La orden de detención emitida contra la presidenta de la Fundación de Madres de Plaza de Mayo, Hebe Bonafini, fue dejada sin efecto ayer luego de que la dirigente accedió a rendir declaración indagatoria.
Bonafini declarará en el marco de la causa “Sueños Compartidos”, que investiga el presunto desvío de fondos públicos entregados a la Fundación para la construcción de viviendas sociales.
La información fue confirmada por el diario Clarín que reportó que el abogado de la dirigente, Juan Manuel Morente, presentó un pedido para evitar la prisión, por haberse negado a declarar por segunda vez. El abogado propuso que la indagatoria se efectúe el próximo lunes en la sede de la organización, lo que habría sido aceptado por el juez, Marcelo Martínez.
Antes de la interposición de este pedido, otros dos abogados de Bonafini se reunieron por separado con el juez.

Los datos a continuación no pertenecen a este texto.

Definition calc_rwave_fphb (rwave_diff fps : float) : result float :=
  hbs ← PyFloat.truediv 1%float rwave_diff;
  PyFloat.truediv fps hbs.

Definition t_pad_length (img : ndarray px) : result (ndarray px) :=
  n ← Np.shape_at img 0;
  let diff := target_length tr - n in
  if 0 <? diff then Np.pad0_rank4 img diff (of_float black_val) else Ok img.

(** The [while] loop of [t_loop_length], at most [fuel] rounds. *)
Fixpoint loop_rounds (fuel : nat) (org_img img : ndarray px) : result (ndarray px) :=
  n ← Np.len img;
  if n <? target_length tr then
    match fuel with
    | O => Raise Hang
    | S fuel' =>
        m ← Np.len org_img;
        ext ← (if m <=? target_length tr - n then Ok org_img
               else Np.slice0 org_img 0 (target_length tr - n));
        img' ← Np.append0 img ext;
        loop_rounds fuel' org_img img'
    end
  else Ok img.

(** Every round but a round on an empty video adds a frame, so
    [target_length] rounds are enough whenever the loop ends at all. *)
Definition t_loop_length (img : ndarray px) : result (ndarray px) :=
  r ← loop_rounds (Z.to_nat (target_length tr)) img img;
  Ok (Np.astype uint8 r).
(** X3. [acquire_lock] followed by [release_lock] of the same owner within
    the lease removes the lock key and nothing else: every other key, the
    lists, the hashes and the publications are those of the store before the
    acquire, and the next [acquire_lock] succeeds for any owner, at any
    instant and with any TTL the server accepts. *)
Theorem acquire_release_round_trip
    now now' resource_id owner_id ttl s :
  0 < ttl ->
  fst (StateSynchronizer.acquire_lock now resource_id owner_id ttl s) = true ->
  (now' < now + inject_Z ttl)%Q ->
  let key := StateSynchronizer.lock_key resource_id in
  let s1 := snd (StateSynchronizer.acquire_lock now resource_id owner_id ttl s) in
  let s2 := StateSynchronizer.release_lock now' resource_id owner_id s1 in
  Redis.strs s2 = delete key (Redis.strs s) /\
  Redis.live now' key s2 = false /\
  (forall k, k ≠ key -> Redis.strs s2 !! k = Redis.strs s !! k) /\
  Redis.lsts s2 = Redis.lsts s /\ Redis.hshs s2 = Redis.hshs s /\
  Redis.pubs s2 = Redis.pubs s /\
  forall now'' other_id ttl'',
    fst (StateSynchronizer.acquire_lock now'' resource_id other_id ttl'' s2)
    = Redis.accepts_ex now'' ttl''.
Proof.
  intros Httl Hok Hlt key s1 s2.
  pose proof (acquire_lock_accepted _ _ _ _ _ Hok) as Hacc.
  assert (Hs1 : s1 = Redis.Store (<[key := (owner_id, (now + inject_Z ttl)%Q)]> (Redis.strs s))
                       (Redis.lsts s) (Redis.hshs s) (Redis.pubs s)).
  { subst s1. revert Hok. rewrite acquire_lock_unfold by done.
    by destruct (Redis.live now _ s). }
  apply unexpired_lt in Hlt.
  assert (Hs2 : s2 = Redis.Store (delete key (Redis.strs s))
                       (Redis.lsts s) (Redis.hshs s) (Redis.pubs s)).
  { subst s2. rewrite Hs1. unfold StateSynchronizer.release_lock, Redis.get.
    fold key. cbn [Redis.strs]. rewrite lookup_insert_eq, Hlt.
    rewrite decide_True by done. unfold Redis.delete. cbn.
    by rewrite delete_insert_eq. }
  rewrite Hs2. cbn [Redis.strs Redis.lsts Redis.hshs Redis.pubs].
  split; [done |]. split.
  { unfold Redis.live. cbn. by rewrite lookup_delete_eq. }
  split; [intros k Hk; by rewrite lookup_delete_ne |].
  do 3 (split; [done |]).
  intros now'' other_id ttl''.
  destruct (Redis.accepts_ex now'' ttl'') eqn:Hacc''.
  - rewrite acquire_lock_unfold by done.
    unfold Redis.live. fold key. cbn. by rewrite lookup_delete_eq.
  - by rewrite acquire_lock_rejected.
Qed.

End LockLifecycle.

(** ** Heartbeat and state *)

Section StateFacts.

Implicit Types (s : Redis.store) (now : Q).

Lemma string_app_inj_r (a b c : string) : a +:+ c = b +:+ c -> a = b.
Proof.
  revert b. induction a as [|x a IH]; intros [|y b] H; simpl in H.
  - reflexivity.
  - apply (f_equal String.length) in H. simpl in H.
    rewrite !string_length_app in H. simpl in H. lia.
  - apply (f_equal String.length) in H. simpl in H.
    rewrite !string_length_app in H. simpl in H. lia.
  - injection H as -> H. f_equal. by apply IH.
Qed.

Lemma state_key_inj (a b : string) : state_key a = state_key b -> a = b.
Proof.
  unfold state_key. simpl. intros H. injection H as H.
  by apply (string_app_inj_r a b ":state").
Qed.

Lemma hshs_heartbeat now task_id s :
  task_id ≠ "" ->
  Redis.hshs (RedisManager.heartbeat now task_id s) =
    <[state_key task_id :=
        {["last_update" := Redis.HTime now]} ∪ Redis.hgetall (state_key task_id) s]>
      (Redis.hshs s).
Proof.
  intros Hne. unfold RedisManager.heartbeat. rewrite decide_False by done.
  unfold Redis.expire. cbn [Redis.strs Redis.hset].
  destruct (Redis.strs s !! RedisManager.lock_key task_id) as [[v exp]|];
    [| reflexivity].
  destruct (Redis.unexpired now exp); [| reflexivity].
  by rewrite bool_decide_eq_false_2 by lia.
Qed.

Lemma pubs_heartbeat now task_id s :
  Redis.pubs (RedisManager.heartbeat now task_id s) = Redis.pubs s.
Proof.
  unfold RedisManager.heartbeat.
  destruct (decide (task_id = "")); [reflexivity |].
  unfold Redis.expire. cbn [Redis.strs Redis.hset].
  destruct (Redis.strs s !! RedisManager.lock_key task_id) as [[v exp]|];
    [| reflexivity].
  destruct (Redis.unexpired now exp); [| reflexivity].
  by rewrite bool_decide_eq_false_2 by lia.
Qed.

Lemma field_heartbeat now task_id k f s :
  f ≠ "last_update" ->
  Redis.hgetall k (RedisManager.heartbeat now task_id s) !! f
  = Redis.hgetall k s !! f.
Proof.
  intros Hf. destruct (decide (task_id = "")) as [->|Hne]; [reflexivity |].
  unfold Redis.hgetall at 1. rewrite hshs_heartbeat by done.
  destruct (decide (state_key task_id = k)) as [<-|Hk].
  - rewrite lookup_insert_eq. cbn.
    rewrite lookup_union_r; [done |]. by rewrite lookup_singleton_ne.
  - by rewrite lookup_insert_ne.
Qed.

Lemma strs_heartbeat_live now task_id owner exp s :
  task_id ≠ "" ->
  Redis.strs s !! RedisManager.lock_key task_id = Some (owner, exp) ->
  (now < exp)%Q ->
  Redis.strs (RedisManager.heartbeat now task_id s) !! RedisManager.lock_key task_id
  = Some (owner, (now + inject_Z 300)%Q).
Proof.
  intros Hne Hk Hlt. apply unexpired_lt in Hlt.
  unfold RedisManager.heartbeat. rewrite decide_False by done.
  unfold Redis.expire. cbn [Redis.strs Redis.hset].
  rewrite Hk, Hlt. rewrite bool_decide_eq_false_2 by lia.
  cbn. by rewrite lookup_insert_eq.
Qed.

(** X4. One beat for a task id that is not empty: a live record under
    [lock:task:<id>] keeps its owner and gets the expiry [now + 300],
    whatever TTL it was created with; without a live record the string keys
    are left alone, so a beat neither creates nor revives a lock; and the
    state hash of the task has [last_update = now] afterwards. *)
Theorem heartbeat_effect now task_id s :
  task_id ≠ "" ->
  let key := RedisManager.lock_key task_id in
  let s' := RedisManager.heartbeat now task_id s in
  (forall owner exp,
     Redis.strs s !! key = Some (owner, exp) -> (now < exp)%Q ->
     Redis.strs s' !! key = Some (owner, (now + inject_Z 300)%Q)) /\
  (Redis.live now key s = false -> Redis.strs s' = Redis.strs s) /\
  StateSynchronizer.get_state task_id s' !! "last_update"
    = Some (Redis.HTime now).
Proof.
  intros Hne key s'. subst s'. split; [| split].
  - intros owner exp Hk Hlt. by apply strs_heartbeat_live with (exp := exp).
  - unfold Redis.live. intros Hl.
    unfold RedisManager.heartbeat. rewrite decide_False by done.
    unfold Redis.expire. cbn [Redis.strs Redis.hset]. fold key.
    destruct (Redis.strs s !! key) as [[v exp]|]; [| done].
    by rewrite Hl.
  - unfold StateSynchronizer.get_state, Redis.hgetall.
    rewrite hshs_heartbeat by done. rewrite lookup_insert_eq. cbn.
    apply lookup_union_Some_l. by rewrite lookup_singleton_eq.
Qed.

(** X5. However many beats the heartbeat loop runs, it changes no list and
    publishes nothing, it leaves every string key other than
    [lock:task:<id>] as it is, and in every hash it leaves every field other
    than [last_update] as it is; in particular no task becomes or stops
    being [completed] through it. *)
Theorem heartbeat_loop_frame rounds start task_id s :
  let s' := CourseSystem.heartbeat_loop rounds start task_id s in
  Redis.lsts s' = Redis.lsts s /\
  Redis.pubs s' = Redis.pubs s /\
  (forall k, k ≠ RedisManager.lock_key task_id ->
     Redis.strs s' !! k = Redis.strs s !! k) /\
  (forall k f, f ≠ "last_update" ->
     Redis.hgetall k s' !! f = Redis.hgetall k s !! f) /\
  (forall tid,
     CourseSystem.is_completed (StateSynchronizer.get_state tid s')
     = CourseSystem.is_completed (StateSynchronizer.get_state tid s)).
Proof.
  cbn zeta. revert start s. induction rounds as [|n IH]; intros start s; [done |].
  cbn [CourseSystem.heartbeat_loop].
  destruct (IH (start + 10)%Q (RedisManager.heartbeat start task_id s))
    as (Hl & Hp & Hs & Hh & Hc).
  split; [by rewrite Hl, lsts_heartbeat |].
  split; [by rewrite Hp, pubs_heartbeat |].
  split; [intros k Hk; by rewrite Hs, strs_heartbeat_other |].
  assert (Hf : forall k f, f ≠ "last_update" ->
     Redis.hgetall k (CourseSystem.heartbeat_loop n (start + 10)%Q task_id
                        (RedisManager.heartbeat start task_id s)) !! f
     = Redis.hgetall k s !! f).
  { intros k f Hf. by rewrite Hh, field_heartbeat. }
  split; [exact Hf |].
  intros tid. unfold CourseSystem.is_completed, StateSynchronizer.get_state.
  by rewrite Hf.
Qed.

Según Eduardo Fachal, uno de los juristas, este “manifestó voluntad de buscar un mecanismo procesal para poder solucionar el tema”.
Más temprano los medios argentinos habían reportado que Bonafini había salido hacia la localidad de Mar del Plata para participar de un Pre Congreso de Periodismo y Comunicación Social que tendrá lugar hoy.
Por otro lado, Clarín divulgó información que indica que el 3 de octubre de 2011, Bonafini cerró una cuenta en el banco español Caja de Ahorro de Asturias (Cajastur), a través de la cual recibió transferencias bancarias que llegaron a totalizar 125 mil 18 euros (unos $141 mil al valor de hoy).
Esta cuenta fue abierta en 1996 y se hizo a nombre de Bonafini y Mercedes Colás de Meroño, únicas personas autorizadas para su operación.
En las pruebas aportadas por la Justicia española y solicitadas por el exjuez Norberto Oyarbide, se hallaron transferencias bancarias por el equivalente a millones de pesos argentinos a partir de 2004.
Según la información a la que tuvo acceso el diario, el ex apoderado de la Fundación Sergio Schoklender declaró que “no eran fondos de [Muamar Al] Gaddafi ni de Hugo Chávez [el dinero de las transferencias], eran contribuciones de gobiernos europeos a las Madres o de grupos de solidaridad y apoyo en el exterior. Esa plata jamás ingresó al patrimonio de la Fundación y jamás hubo una rendición de cuentas”, aseguró.
También dijo que, y aportó evidencias a la justicia argentina, para probar que Bonafini giró varias notas con el fin de que se transfirieran unos 200 mil euros (unos 221 mil dólares al valor de hoy) a cuentas bancarias en Miami y Nueva York.
Schoklender mencionó a la empresa Cambios Trade Travel, que fue investigada por presuntamente haber funcionado como una financiera para cambiar decenas de cheques con fondos procedentes del Ministerio de Planificación de Argentina, a cargo de Julio de Vido, quien también es investigado por presunto desvío de fondos del Estado en el proceso conocido como “La Ruta del Dinero K”.
Al ser consultada por la justicia, Bonafini dijo que la apertura de la cuenta “era un premio” y que solo sacó de allí 8 mil euros (unos $9 mil al cambio actual).